You are viewing a plain text version of this content. The canonical link for it is here.
Posted to dev@avro.apache.org by Patrick Farry <pa...@gmail.com> on 2019/08/06 03:55:46 UTC

Re: C# POCO serializer/deserializer

Hi Brian,

I got the schema from C# source code generator working, at least well enough for us. Not sure it is ready for general use but if you’re interested I can send the code. What is the usual practice for things under development - should I create a PR even if the code is some way off from being mergeable or just a branch of my repo?

Our use case is that the developers write C# DTO classes and don’t need to worry much about the schema. We build a protocol from the classes and then schemas for each top level object from the protocol. 

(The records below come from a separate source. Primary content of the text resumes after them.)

(** ** One host *)

(** dropping a channel that is closed does nothing; dropping the channel just
    opened undoes the opening *)
Lemma drop_closed c k : c ∉ ch_open k → (∀ q, (c, q) ∉ ch_consumers k) → drop_channel c k = k.
Proof.
  intros Ho Hc. unfold drop_channel. destruct k as [hc hl lp lo nx op cs]. cbn in *. f_equal.
  - apply set_eq. intros x. rewrite elem_of_difference, elem_of_singleton. naive_solver.
  - apply set_eq. intros [x q]. rewrite elem_of_filter. cbn. split; [naive_solver|].
    intros Hx. split; [|done]. intros ->. by destruct (Hc q).
Qed.
Lemma drop_opened k :
  worker_ok k →
  drop_channel (ch_next k) (k <| ch_next ::= S |> <| ch_open ::= λ o, {[ch_next k]} ∪ o |>) = k <| ch_next ::= S |>.
Proof.
  intros Hk. destruct (wo_next k Hk) as [Ho Hc]. unfold drop_channel. destruct k as [hc hl lp lo nx op cs].
  cbn in *. f_equal.
  - apply set_eq. intros x. rewrite elem_of_difference, elem_of_union, !elem_of_singleton. naive_solver.
  - apply set_eq. intros [x q]. rewrite elem_of_filter. cbn. split; [naive_solver|].
    intros Hx. split; [|done]. intros ->. by destruct (Hc q).
Qed.
Definition subscribed (k : worker) (s : string) (cons : gset (nat * string)) (now : Z) : worker :=
  k <| ch_next ::= S |> <| ch_open ::= λ o, {[ch_next k]} ∪ o |> <| ch_consumers := cons |>
    <| host_last_message_at ::= <[s := now]> |>.
Lemma subscribe_run k w id s :
  worker_ok k → w_broker_up w = true →
  ∃ b cons, let w' := w <| w_mq := b |> in
    (subscribe_host id s k w = (Ok (Some (ch_next k)), (subscribed k s cons (w_now w), w')) ∨
     ¬ subscribable w s ∧ subscribe_host id s k w = (Ok None, (k <| ch_next ::= S |>, w'))) ∧
    (∀ p, p ∈ cons ↔ p ∈ ch_consumers k ∨ ∃ kd, kd ∈ CONSUMED_KINDS ∧ p = (ch_next k, queue_name s kd)) ∧
    ∀ n, (∀ kd, n ≠ queue_name s kd) → queues b !! n = queues (w_mq w) !! n.
Proof.
  intros Hk Hup.
  destruct (declare_run s w Hup) as (b & o & Hd & Ho & Hs & Hf).
  set (k1 := k <| ch_next ::= S |> <| ch_open ::= λ o, {[ch_next k]} ∪ o |>).
  assert (ch_next k ∈ ch_open k1) as Hin by (unfold k1; cbn; set_solver).
  destruct (consume_all (ch_next k) s CONSUMED_KINDS k1 (w <| w_mq := b |>)) as (cons & Hc & Hp); [exact Hup|done|].
  exists b, cons. split; [|split; [exact Hp|exact Hf]].
  assert (open_channel k w = (Ok (ch_next k), (k1, w))) as Hopen by (unfold open_channel; by rewrite Hup).
  assert (set_qos (ch_next k) PREFETCH_COUNT k1 w = (Ok tt, (k1, w))) as Hqos.
  { unfold set_qos, on_channel. rewrite bool_decide_eq_true_2 by done. unfold broker_op. rewrite Hup. by destruct w. }
  unfold subscribe_host. rewrite (wrun_ok _ _ _ _ _ _ _ Hopen). unfold wtry. rewrite (wrun_ok _ _ _ _ _ _ _ Hqos).
  destruct Ho as [-> | ->]; [left|right].
  - assert (on_channel (ch_next k) (declare_host_queues s) k1 w = (Ok tt, (k1, w <| w_mq := b |>))) as Hon.
    { unfold on_channel. rewrite bool_decide_eq_true_2 by done. by rewrite Hd. }
    rewrite (wrun_ok _ _ _ _ _ _ _ Hon), (wrun_ok _ _ _ _ _ _ _ Hc). reflexivity.
  - split; [intros Hsub; by discriminate Hs|].
    assert (on_channel (ch_next k) (declare_host_queues s) k1 w =
      (Raise EBroker, (drop_channel (ch_next k) k1, w <| w_mq := b |>))) as Hon.
    { unfold on_channel. rewrite bool_decide_eq_true_2 by done. by rewrite Hd. }
    rewrite (wrun_fail _ _ _ _ _ _ Hon). unfold close_channel. rewrite wrun_modify.
    pose proof (drop_opened k Hk) as E. fold k1 in E. rewrite E. destruct (wo_next k Hk) as [Hno Hnc].
    by rewrite drop_closed.
Qed.
(** a host recorded with the channel it was just subscribed on *)
Lemma adopt_ok k s cons now :
  worker_ok k → host_channels k !! s = None →
  (∀ p, p ∈ cons ↔ p ∈ ch_consumers k ∨ ∃ kd, kd ∈ CONSUMED_KINDS ∧ p = (ch_next k, queue_name s kd)) →
  worker_ok (subscribed k s cons now <| host_channels ::= <[s := ch_next k]> |>).
Proof.
  intros Hk Hs Hp. destruct (wo_next k Hk) as [Hno Hnc]. destruct Hk as [Own Fh Fo Cons Full].
  split; cbn.
  - intros s1 s2 c. rewrite !lookup_insert_Some.
    intros [[<- <-]|[Hn1 H1]] [[<- E]|[Hn2 H2]]; try done; [apply Fh in H2; lia|subst; apply Fh in H1; lia|eauto].
  - intros s1 c. rewrite lookup_insert_Some. intros [[<- <-]|[_ H1]]; [lia|]. apply Fh in H1. lia.
  - intros c. rewrite elem_of_union, elem_of_singleton. intros [->|H1]; [lia|]. apply Fo in H1. lia.
  - intros c q. rewrite Hp, elem_of_union, elem_of_singleton.
    intros [H1|(kd & Hkd & [= -> ->])].
    + apply Cons in H1 as (H1 & s1 & kd & Hs1 & Hkd & ->). split; [by right|]. exists s1, kd.
      split; [|done]. apply lookup_insert_Some. right. split; [congruence|done].
    + split; [by left|]. exists s, kd. split; [|done]. by rewrite lookup_insert_eq.
  - intros s1 c kd. rewrite lookup_insert_Some, elem_of_union, elem_of_singleton, Hp.
    intros [[<- <-]|[Hn H1]] Hc Hkd; [left; right; by exists kd|].
    destruct (Full s1 c kd H1) as [?|?]; [|done|auto|auto].
    destruct Hc as [->|]; [|done]. apply Fh in H1. lia.
Qed.
(** forgetting a host, with its channel closed *)
Definition forgotten (k : worker) (s : string) : worker :=
  let k' := k <| host_last_message_at ::= delete s |> <| host_channels ::= delete s |> in
  match host_channels k !! s with Some c => drop_channel c k' | None => k' end.
Lemma unsubscribe_run k w s : unsubscribe_host s k w = (Ok tt, (forgotten k s, w)).
Proof. unfold unsubscribe_host, forgotten. rewrite wrun_gets, wrun_modify. by destruct (host_channels k !! s). Qed.
Lemma forgotten_channels k s : host_channels (forgotten k s) = delete s (host_channels k).
Proof. unfold forgotten. by destruct (host_channels k !! s). Qed.
Lemma forgotten_open k s c :
  c ∈ ch_open (forgotten k s) ↔ c ∈ ch_open k ∧ host_channels k !! s ≠ Some c.
Proof.
  unfold forgotten. destruct (host_channels k !! s) as [c'|]; cbn; [|naive_solver].
  rewrite elem_of_difference, elem_of_singleton. naive_solver.
Qed.
Lemma forgotten_consumers k s c q :
  (c, q) ∈ ch_consumers (forgotten k s) ↔ (c, q) ∈ ch_consumers k ∧ host_channels k !! s ≠ Some c.
Proof.
  unfold forgotten. destruct (host_channels k !! s) as [c'|]; cbn; [|naive_solver].
  rewrite elem_of_filter. cbn. naive_solver.
Qed.
Lemma forgotten_ok k s : worker_ok k → worker_ok (forgotten k s).
Proof.
  intros [Own Fh Fo Cons Full].
  assert (ch_next (forgotten k s) = ch_next k) as Hn by (unfold forgotten; by destruct (host_channels k !! s)).
  split; rewrite ?forgotten_channels, ?Hn; try setoid_rewrite forgotten_open.
  - intros s1 s2 c. rewrite !lookup_delete_Some. naive_solver.
  - intros s1 c. rewrite lookup_delete_Some. naive_solver.
  - intros c [H1 _]. auto.
  - intros c q [H1 H2]%forgotten_consumers. apply Cons in H1 as (H1 & s1 & kd & Hs1 & Hkd & ->).
    split; [done|]. exists s1, kd. split; [|done]. apply lookup_delete_Some. split; [congruence|done].
  - intros s1 c kd [Hne H1]%lookup_delete_Some [H2 H3] Hkd. rewrite forgotten_consumers.
    destruct (Full s1 c kd H1 H2 Hkd); auto.
Qed.
(** a closed channel takes its consumers with it, and nothing else *)
Lemma drop_ok k c : worker_ok k → worker_ok (drop_channel c k).
Proof.
  intros [Own Fh Fo Cons Full]. split; cbn; [done|done| | |].
  - intros c'. rewrite elem_of_difference. naive_solver.
  - intros c' q. rewrite elem_of_filter, elem_of_difference, elem_of_singleton. cbn. intros [Hne H1].
    apply Cons in H1 as (H1 & H2). auto.
  - intros s c' kd Hs. rewrite elem_of_filter, elem_of_difference, elem_of_singleton. cbn.
    intros [H1 H2] Hkd. destruct (Full s c' kd Hs H1 Hkd); auto.
Qed.

(** ** A discovery pass *)
Lemma pending_run k w h :
  worker_ok k → w_broker_up w = true → host_channels k !! h.2 = None →
  ∃ k' b, subscribe_pending h k w = (Ok tt, (k', w <| w_mq := b |>)) ∧ worker_ok k' ∧
    (host_channels k' = host_channels k ∧ ¬ subscribable w h.2 ∨
     ∃ c, host_channels k' = <[h.2 := c]> (host_channels k) ∧ c ∈ ch_open k' ∧
       ∀ kd, kd ∈ CONSUMED_KINDS → (c, queue_name h.2 kd) ∈ ch_consumers k') ∧
    ch_open k ⊆ ch_open k' ∧ ch_consumers k ⊆ ch_consumers k' ∧
    ∀ n, (∀ kd, n ≠ queue_name h.2 kd) → queues b !! n = queues (w_mq w) !! n.
Proof.
  intros Hk Hup Hs. destruct (subscribe_run k w h.1 h.2 Hk Hup) as (b & cons & Hr & Hp & Hf). cbv zeta in Hr.
  destruct Hr as [Hr|[Hno Hr]].
  - exists (subscribed k h.2 cons (w_now w) <| host_channels ::= <[h.2 := ch_next k]> |>), b.
    unfold subscribe_pending. rewrite (wrun_ok _ _ _ _ _ _ _ Hr). split; [reflexivity|].
    split; [by apply adopt_ok|].
    split; [right; exists (ch_next k); cbn; split; [done|split; [set_solver|]]; intros kd Hkd; apply Hp; right; by exists kd|].
    split; [cbn; set_solver|]. split; [|done]. cbn. intros p Hin. apply Hp. by left.
  - exists (k <| ch_next ::= S |>), b. unfold subscribe_pending. rewrite (wrun_ok _ _ _ _ _ _ _ Hr).
    split; [reflexivity|]. split; [|split; [by left|done]].
    destruct Hk as [Own Fh Fo Cons Full]. split; cbn; try done.
    + intros s c H. apply Fh in H. lia.
    + intros c H. apply Fo in H. lia.
Qed.
Lemma pending_all l k w :
  worker_ok k → w_broker_up w = true → NoDup (l.*2) → (∀ s, s ∈ l.*2 → host_channels k !! s = None) →
  ∃ k' b, wfor_each l subscribe_pending k w = (Ok tt, (k', w <| w_mq := b |>)) ∧ worker_ok k' ∧
    (∀ s c, host_channels k !! s = Some c → host_channels k' !! s = Some c) ∧
    (∀ s, is_Some (host_channels k' !! s) → is_Some (host_channels k !! s) ∨ s ∈ l.*2) ∧
    (∀ s, s ∈ l.*2 → subscribable w s → ∃ c, host_channels k' !! s = Some c ∧
       ∀ kd, kd ∈ CONSUMED_KINDS → (c, queue_name s kd) ∈ ch_consumers k') ∧
    ch_open k ⊆ ch_open k' ∧ ch_consumers k ⊆ ch_consumers k'.
Proof.
  revert k w. induction l as [|h l IH]; intros k w Hk Hup Hnd Hnone; cbn [wfor_each].
  { exists k, (w_mq w). split; [by destruct w|]. split; [done|]. split; [done|]. split; [auto|].
    split; [|done]. intros s Hs. by apply not_elem_of_nil in Hs. }
  rewrite fmap_cons in Hnd. apply NoDup_cons in Hnd as [Hnh Hnd].
  destruct (pending_run k w h Hk Hup) as (k1 & b1 & Hr & Hk1 & Hch & Ho & Hc & Hf); [apply Hnone; by left|].
  assert (∀ s, s ∈ l.*2 → host_channels k1 !! s = None) as Hnone1.
  { intros s Hs. specialize (Hnone s ltac:(by right)).
    destruct Hch as [[-> _]|(c & -> & _ & _)]; [done|]. rewrite lookup_insert_ne; [done|]. intros E. by subst s. }
  destruct (IH k1 (w <| w_mq := b1 |>)) as (k' & b & Hl & Hk' & P1 & P2 & P3 & P4 & P5); [done|exact Hup|done|done|].
  exists k', b. rewrite (wrun_ok _ _ _ _ _ _ _ Hr). split; [exact Hl|]. split; [done|].
  assert (∀ s c, host_channels k !! s = Some c → host_channels k1 !! s = Some c) as P0.
  { intros s c Hs. destruct Hch as [[-> _]|(c' & -> & _)]; [done|]. rewrite lookup_insert_ne; [done|].
    intros E. rewrite <- E, (Hnone h.2) in Hs; [done|by left]. }
  split; [auto|]. split; [|split; [|split; set_solver]].
  - intros s [Hs|Hs]%P2; [|right; by right].
    destruct Hch as [[E _]|(c & E & _ & _)]; rewrite E in Hs; [by left|].
    destruct (decide (s = h.2)) as [->|Hne]; [right; by left|]. rewrite lookup_insert_ne in Hs by done. by left.
  - intros s [->|Hs]%elem_of_cons Hsub.
    + destruct Hch as [[_ Hno]|(c & E & _ & Hco)]; [done|]. exists c. split; [|auto]. apply P1. by rewrite E, lookup_insert_eq.
    + apply P3; [done|]. intros kd a. cbn. rewrite Hf; [apply Hsub|].
      intros kd' [E _]%queue_name_inj2. by subst s.
Qed.
Lemma forget_all l k w :
  worker_ok k →
  ∃ k', wfor_each l unsubscribe_host k w = (Ok tt, (k', w)) ∧ worker_ok k' ∧
    (∀ s, host_channels k' !! s = if bool_decide (s ∈ l) then None else host_channels k !! s) ∧
    (∀ s c, s ∉ l → host_channels k !! s = Some c → c ∈ ch_open k → c ∈ ch_open k') ∧
    (∀ s c q, s ∉ l → host_channels k !! s = Some c → (c, q) ∈ ch_consumers k → (c, q) ∈ ch_consumers k') ∧
    (∀ s, s ∉ l → host_last_message_at k' !! s = host_last_message_at k !! s).
Proof.
  revert k. induction l as [|x l IH]; intros k Hk; cbn [wfor_each].
  { exists k. split_and!; try done. }
  destruct (IH (forgotten k x) (forgotten_ok k x Hk)) as (k' & Hr & Hk' & H1 & H2 & H4 & H3).
  exists k'. rewrite (wrun_ok _ _ _ _ _ _ _ (unsubscribe_run k w x)). split; [exact Hr|]. split; [done|]. split_and!.
  - intros s. rewrite H1, forgotten_channels. destruct (decide (s = x)) as [->|Hne].
    + rewrite lookup_delete_eq, (bool_decide_eq_true_2 (x ∈ x :: l)) by left. by case_bool_decide.
    + rewrite lookup_delete_ne by done. rewrite (bool_decide_ext (s ∈ x :: l) (s ∈ l)); [done|].
      rewrite elem_of_cons. naive_solver.
  - intros s c [Hne Hs]%not_elem_of_cons Hc Ho. apply (H2 s); [done| |].
    + rewrite forgotten_channels. by rewrite lookup_delete_ne.
    + apply forgotten_open. split; [done|]. intros E. apply Hne. by apply (wo_own k Hk s x c).
  - intros s c q [Hne Hs]%not_elem_of_cons Hc Ho. apply (H4 s); [done| |].
    + rewrite forgotten_channels. by rewrite lookup_delete_ne.
    + apply forgotten_consumers. split; [done|]. intros E. apply Hne. by apply (wo_own k Hk s x c).
  - intros s [Hne Hs]%not_elem_of_cons. rewrite H3 by done. unfold forgotten.
    destruct (host_channels k !! x); cbn; by rewrite lookup_delete_ne.
Qed.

Also, I think we (Pitney Bowes) need to get something going about a JSON encoder. Shifting to Avro is a bit of a stretch for some of our developers since they can’t easily see the message contents without additional decoding tools. Are you ok with basing it on JSON.net? It should be pretty fast to get something working.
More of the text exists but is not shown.